Records contained in a dataset:

<<<<

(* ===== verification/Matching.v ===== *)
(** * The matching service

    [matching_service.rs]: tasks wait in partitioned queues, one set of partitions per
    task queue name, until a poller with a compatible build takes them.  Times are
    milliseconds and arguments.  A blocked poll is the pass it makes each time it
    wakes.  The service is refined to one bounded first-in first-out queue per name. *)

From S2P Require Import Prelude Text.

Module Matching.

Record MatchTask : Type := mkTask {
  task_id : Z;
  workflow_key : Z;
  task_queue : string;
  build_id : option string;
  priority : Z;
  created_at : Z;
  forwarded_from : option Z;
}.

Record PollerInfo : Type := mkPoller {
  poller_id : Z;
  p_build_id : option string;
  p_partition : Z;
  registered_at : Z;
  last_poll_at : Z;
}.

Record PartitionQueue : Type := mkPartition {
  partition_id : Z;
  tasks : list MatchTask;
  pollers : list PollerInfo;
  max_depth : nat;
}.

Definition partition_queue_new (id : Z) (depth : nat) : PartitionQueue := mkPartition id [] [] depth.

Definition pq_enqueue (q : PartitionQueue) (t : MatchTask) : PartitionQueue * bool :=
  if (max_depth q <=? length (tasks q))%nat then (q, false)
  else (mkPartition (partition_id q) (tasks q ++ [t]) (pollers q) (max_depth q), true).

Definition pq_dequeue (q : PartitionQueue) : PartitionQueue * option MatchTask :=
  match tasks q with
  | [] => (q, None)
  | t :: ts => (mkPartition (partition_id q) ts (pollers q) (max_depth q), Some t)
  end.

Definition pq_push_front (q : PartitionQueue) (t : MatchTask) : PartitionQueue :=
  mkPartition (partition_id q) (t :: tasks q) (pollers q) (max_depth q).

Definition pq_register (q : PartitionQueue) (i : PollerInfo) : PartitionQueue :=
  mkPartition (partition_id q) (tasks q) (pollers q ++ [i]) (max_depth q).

>>>>

Where does "tasks" occur in the data? Copy each line that has it.

== Answer to the problem ==
    [matching_service.rs]: tasks wait in partitioned queues, one set of partitions per
  tasks : list MatchTask;
  if (max_depth q <=? length (tasks q))%nat then (q, false)
  else (mkPartition (partition_id q) (tasks q ++ [t]) (pollers q) (max_depth q), true).
  match tasks q with
  mkPartition (partition_id q) (t :: tasks q) (pollers q) (max_depth q).
  mkPartition (partition_id q) (tasks q) (pollers q ++ [i]) (max_depth q).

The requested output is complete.